TASK ITEM:
Single out the lines of the material that contain "pages" and copy them.

STORED DATA:
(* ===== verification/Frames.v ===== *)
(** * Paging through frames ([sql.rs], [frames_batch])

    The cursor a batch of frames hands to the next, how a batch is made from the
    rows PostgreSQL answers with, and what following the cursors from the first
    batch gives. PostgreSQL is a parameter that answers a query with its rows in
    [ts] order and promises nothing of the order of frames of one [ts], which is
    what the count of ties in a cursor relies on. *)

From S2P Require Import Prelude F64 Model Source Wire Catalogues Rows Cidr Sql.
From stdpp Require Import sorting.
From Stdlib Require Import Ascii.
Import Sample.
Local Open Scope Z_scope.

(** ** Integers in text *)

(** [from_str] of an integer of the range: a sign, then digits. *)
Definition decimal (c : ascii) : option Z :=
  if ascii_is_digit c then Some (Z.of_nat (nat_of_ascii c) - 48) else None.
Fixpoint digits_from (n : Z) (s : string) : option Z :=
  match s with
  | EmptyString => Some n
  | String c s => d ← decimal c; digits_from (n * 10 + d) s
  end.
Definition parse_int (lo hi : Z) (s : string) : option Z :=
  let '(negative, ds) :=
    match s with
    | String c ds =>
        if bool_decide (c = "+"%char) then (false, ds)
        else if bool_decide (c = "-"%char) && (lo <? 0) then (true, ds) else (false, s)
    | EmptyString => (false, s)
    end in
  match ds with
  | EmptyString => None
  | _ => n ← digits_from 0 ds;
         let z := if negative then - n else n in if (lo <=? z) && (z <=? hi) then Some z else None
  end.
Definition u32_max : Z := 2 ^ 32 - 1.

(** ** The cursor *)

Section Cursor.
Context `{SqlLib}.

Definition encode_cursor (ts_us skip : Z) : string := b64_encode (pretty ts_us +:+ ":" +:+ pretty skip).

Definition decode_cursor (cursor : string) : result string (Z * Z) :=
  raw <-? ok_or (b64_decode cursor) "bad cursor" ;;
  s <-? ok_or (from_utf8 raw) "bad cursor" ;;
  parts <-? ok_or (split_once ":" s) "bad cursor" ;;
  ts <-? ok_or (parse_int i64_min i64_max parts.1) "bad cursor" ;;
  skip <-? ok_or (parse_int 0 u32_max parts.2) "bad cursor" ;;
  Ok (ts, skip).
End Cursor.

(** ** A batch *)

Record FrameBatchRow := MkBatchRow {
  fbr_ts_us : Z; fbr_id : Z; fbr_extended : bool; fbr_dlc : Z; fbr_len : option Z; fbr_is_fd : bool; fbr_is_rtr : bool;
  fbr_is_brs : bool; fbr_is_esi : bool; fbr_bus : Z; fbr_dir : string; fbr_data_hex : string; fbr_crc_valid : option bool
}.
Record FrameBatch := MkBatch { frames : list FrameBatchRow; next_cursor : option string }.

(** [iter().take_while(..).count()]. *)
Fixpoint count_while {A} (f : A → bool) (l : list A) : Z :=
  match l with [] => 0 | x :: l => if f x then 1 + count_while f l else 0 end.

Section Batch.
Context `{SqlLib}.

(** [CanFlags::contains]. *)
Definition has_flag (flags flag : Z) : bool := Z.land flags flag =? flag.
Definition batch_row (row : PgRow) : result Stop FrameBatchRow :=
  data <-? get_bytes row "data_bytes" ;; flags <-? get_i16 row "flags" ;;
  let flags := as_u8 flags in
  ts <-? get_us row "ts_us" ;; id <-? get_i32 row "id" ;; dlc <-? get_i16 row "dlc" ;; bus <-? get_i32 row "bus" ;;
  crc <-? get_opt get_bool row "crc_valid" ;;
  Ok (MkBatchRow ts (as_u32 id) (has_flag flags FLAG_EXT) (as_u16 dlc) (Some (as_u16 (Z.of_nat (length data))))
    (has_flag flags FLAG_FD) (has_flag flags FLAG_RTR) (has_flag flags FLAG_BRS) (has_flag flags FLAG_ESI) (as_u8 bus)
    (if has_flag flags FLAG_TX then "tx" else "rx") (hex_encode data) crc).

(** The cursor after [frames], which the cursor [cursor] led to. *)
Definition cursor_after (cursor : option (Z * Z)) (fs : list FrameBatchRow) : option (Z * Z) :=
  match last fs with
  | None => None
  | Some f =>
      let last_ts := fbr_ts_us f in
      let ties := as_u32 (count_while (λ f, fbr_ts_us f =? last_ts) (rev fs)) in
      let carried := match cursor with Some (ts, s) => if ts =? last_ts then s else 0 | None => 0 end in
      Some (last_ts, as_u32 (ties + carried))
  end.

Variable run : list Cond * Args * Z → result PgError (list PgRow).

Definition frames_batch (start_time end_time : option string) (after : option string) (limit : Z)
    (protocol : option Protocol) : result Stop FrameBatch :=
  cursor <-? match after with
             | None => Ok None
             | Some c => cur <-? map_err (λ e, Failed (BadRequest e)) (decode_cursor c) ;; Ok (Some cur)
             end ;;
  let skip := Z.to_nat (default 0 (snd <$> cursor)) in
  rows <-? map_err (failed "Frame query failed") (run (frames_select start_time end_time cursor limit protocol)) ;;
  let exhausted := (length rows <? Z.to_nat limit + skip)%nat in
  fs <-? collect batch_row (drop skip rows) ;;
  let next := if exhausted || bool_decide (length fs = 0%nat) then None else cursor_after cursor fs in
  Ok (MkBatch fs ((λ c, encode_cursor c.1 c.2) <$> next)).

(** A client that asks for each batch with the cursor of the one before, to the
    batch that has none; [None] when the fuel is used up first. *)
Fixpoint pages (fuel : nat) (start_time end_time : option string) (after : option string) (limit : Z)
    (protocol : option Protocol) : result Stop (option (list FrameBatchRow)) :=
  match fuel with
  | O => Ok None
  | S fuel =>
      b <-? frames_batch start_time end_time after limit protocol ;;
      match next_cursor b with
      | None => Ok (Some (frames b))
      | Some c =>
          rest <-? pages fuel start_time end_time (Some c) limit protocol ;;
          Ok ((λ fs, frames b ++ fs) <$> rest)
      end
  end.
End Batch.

* * *

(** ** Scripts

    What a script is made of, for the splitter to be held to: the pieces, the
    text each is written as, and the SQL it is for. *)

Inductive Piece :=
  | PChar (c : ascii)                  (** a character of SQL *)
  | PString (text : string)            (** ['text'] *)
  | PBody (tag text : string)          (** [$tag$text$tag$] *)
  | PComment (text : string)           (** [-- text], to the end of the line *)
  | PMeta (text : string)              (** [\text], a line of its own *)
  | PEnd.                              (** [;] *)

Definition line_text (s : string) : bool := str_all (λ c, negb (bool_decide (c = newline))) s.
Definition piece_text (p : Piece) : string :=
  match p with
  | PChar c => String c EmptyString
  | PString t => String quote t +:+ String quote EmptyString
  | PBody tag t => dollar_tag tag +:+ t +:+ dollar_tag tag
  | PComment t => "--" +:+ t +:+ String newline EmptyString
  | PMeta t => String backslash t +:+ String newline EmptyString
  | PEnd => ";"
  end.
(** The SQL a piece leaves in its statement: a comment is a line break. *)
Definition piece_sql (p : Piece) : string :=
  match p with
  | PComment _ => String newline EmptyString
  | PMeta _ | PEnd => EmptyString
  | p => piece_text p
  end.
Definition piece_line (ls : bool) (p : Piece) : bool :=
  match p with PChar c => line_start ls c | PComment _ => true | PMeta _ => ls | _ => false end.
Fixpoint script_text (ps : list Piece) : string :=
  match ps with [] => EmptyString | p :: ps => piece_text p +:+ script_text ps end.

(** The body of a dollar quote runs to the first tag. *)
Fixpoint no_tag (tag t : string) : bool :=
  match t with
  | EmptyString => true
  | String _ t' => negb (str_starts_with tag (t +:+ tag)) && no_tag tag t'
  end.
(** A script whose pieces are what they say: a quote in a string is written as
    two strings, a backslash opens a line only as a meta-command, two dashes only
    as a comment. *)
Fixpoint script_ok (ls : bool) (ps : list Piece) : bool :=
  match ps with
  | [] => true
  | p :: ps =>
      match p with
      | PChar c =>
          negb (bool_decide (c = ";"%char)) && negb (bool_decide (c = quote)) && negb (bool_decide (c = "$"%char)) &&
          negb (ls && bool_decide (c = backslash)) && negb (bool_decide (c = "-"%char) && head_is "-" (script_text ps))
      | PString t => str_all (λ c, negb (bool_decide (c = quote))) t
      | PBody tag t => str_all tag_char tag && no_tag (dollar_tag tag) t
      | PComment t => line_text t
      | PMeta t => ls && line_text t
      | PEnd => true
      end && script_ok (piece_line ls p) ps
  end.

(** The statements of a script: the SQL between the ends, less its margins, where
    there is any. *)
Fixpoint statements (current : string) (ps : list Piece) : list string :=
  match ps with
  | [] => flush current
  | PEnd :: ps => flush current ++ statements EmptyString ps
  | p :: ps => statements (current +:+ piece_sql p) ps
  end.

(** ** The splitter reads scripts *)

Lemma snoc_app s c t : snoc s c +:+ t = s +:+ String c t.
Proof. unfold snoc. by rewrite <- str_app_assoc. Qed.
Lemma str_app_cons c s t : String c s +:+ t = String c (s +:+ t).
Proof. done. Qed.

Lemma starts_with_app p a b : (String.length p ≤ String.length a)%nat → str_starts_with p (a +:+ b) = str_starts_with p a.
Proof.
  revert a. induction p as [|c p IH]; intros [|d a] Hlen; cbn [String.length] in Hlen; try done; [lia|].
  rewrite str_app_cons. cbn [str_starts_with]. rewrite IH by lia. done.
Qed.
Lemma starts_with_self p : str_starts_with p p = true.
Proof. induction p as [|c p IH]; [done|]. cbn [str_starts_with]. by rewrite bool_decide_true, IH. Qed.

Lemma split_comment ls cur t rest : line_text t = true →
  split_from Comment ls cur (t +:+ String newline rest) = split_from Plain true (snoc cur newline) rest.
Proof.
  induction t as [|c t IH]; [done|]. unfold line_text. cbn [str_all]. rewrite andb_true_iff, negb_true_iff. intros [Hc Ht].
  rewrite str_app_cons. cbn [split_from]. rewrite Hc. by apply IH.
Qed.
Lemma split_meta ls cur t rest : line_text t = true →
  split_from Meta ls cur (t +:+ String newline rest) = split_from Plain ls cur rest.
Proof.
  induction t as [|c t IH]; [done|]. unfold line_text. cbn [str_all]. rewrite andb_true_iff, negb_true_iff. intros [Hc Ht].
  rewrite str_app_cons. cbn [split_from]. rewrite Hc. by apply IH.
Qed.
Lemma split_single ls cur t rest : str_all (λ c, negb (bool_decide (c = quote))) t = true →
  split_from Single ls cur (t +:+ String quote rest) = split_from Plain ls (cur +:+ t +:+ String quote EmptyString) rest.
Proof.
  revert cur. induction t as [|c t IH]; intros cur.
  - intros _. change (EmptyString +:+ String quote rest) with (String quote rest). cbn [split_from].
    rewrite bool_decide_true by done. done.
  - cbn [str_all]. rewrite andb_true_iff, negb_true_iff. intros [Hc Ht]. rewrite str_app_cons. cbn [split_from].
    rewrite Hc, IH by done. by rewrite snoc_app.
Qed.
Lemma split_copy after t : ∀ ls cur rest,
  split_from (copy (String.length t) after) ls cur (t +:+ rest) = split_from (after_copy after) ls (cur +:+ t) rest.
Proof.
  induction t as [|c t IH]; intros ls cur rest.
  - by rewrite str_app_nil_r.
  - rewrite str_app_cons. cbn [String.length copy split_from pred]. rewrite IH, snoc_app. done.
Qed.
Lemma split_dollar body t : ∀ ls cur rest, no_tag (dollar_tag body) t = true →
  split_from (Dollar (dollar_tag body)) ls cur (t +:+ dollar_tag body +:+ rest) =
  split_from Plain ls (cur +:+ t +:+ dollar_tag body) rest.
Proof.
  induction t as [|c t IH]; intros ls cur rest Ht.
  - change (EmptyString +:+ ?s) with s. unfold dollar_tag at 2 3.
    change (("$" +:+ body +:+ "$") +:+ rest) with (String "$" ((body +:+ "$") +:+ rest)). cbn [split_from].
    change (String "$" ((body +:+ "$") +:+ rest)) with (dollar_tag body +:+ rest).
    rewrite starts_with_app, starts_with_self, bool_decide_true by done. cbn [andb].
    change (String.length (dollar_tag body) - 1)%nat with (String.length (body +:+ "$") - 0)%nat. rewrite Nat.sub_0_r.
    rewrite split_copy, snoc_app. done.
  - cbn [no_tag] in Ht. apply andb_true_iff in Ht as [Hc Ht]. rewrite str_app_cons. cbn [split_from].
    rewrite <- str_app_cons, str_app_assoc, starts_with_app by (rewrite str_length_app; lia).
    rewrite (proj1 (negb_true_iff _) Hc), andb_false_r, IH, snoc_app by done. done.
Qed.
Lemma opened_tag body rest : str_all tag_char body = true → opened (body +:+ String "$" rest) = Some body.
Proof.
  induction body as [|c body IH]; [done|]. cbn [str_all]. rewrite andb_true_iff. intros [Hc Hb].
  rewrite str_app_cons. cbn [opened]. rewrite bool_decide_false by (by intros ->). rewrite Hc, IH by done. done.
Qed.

...

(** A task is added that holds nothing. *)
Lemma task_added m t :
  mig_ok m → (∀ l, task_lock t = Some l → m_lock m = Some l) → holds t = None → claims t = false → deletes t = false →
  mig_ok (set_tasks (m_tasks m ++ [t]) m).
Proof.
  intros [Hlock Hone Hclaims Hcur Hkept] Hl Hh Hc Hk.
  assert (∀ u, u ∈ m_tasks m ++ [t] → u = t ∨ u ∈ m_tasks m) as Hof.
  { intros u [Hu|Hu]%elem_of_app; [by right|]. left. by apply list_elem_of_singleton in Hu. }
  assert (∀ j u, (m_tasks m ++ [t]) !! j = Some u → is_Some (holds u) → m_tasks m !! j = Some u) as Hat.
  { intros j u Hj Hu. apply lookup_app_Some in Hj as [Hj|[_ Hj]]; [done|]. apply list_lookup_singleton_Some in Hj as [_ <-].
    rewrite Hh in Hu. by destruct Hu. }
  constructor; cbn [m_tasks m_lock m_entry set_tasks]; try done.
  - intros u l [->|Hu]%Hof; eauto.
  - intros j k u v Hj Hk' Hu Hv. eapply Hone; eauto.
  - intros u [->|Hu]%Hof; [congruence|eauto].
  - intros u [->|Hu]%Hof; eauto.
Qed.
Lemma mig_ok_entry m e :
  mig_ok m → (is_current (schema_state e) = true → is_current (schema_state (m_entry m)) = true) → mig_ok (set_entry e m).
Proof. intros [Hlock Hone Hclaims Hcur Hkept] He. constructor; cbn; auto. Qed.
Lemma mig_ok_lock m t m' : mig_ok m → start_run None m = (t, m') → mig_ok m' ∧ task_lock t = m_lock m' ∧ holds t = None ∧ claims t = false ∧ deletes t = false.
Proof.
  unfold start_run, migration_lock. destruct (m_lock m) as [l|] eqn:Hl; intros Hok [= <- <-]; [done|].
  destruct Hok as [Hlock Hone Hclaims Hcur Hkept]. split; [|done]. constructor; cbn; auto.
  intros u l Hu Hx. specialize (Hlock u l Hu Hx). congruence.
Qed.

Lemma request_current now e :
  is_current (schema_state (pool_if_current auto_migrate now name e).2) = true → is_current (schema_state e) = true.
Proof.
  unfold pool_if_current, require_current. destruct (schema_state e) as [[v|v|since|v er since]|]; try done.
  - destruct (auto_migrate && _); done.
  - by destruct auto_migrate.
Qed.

ANSWER AREA:
Fixpoint pages (fuel : nat) (start_time end_time : option string) (after : option string) (limit : Z)
          rest <-? pages fuel start_time end_time (Some c) limit protocol ;;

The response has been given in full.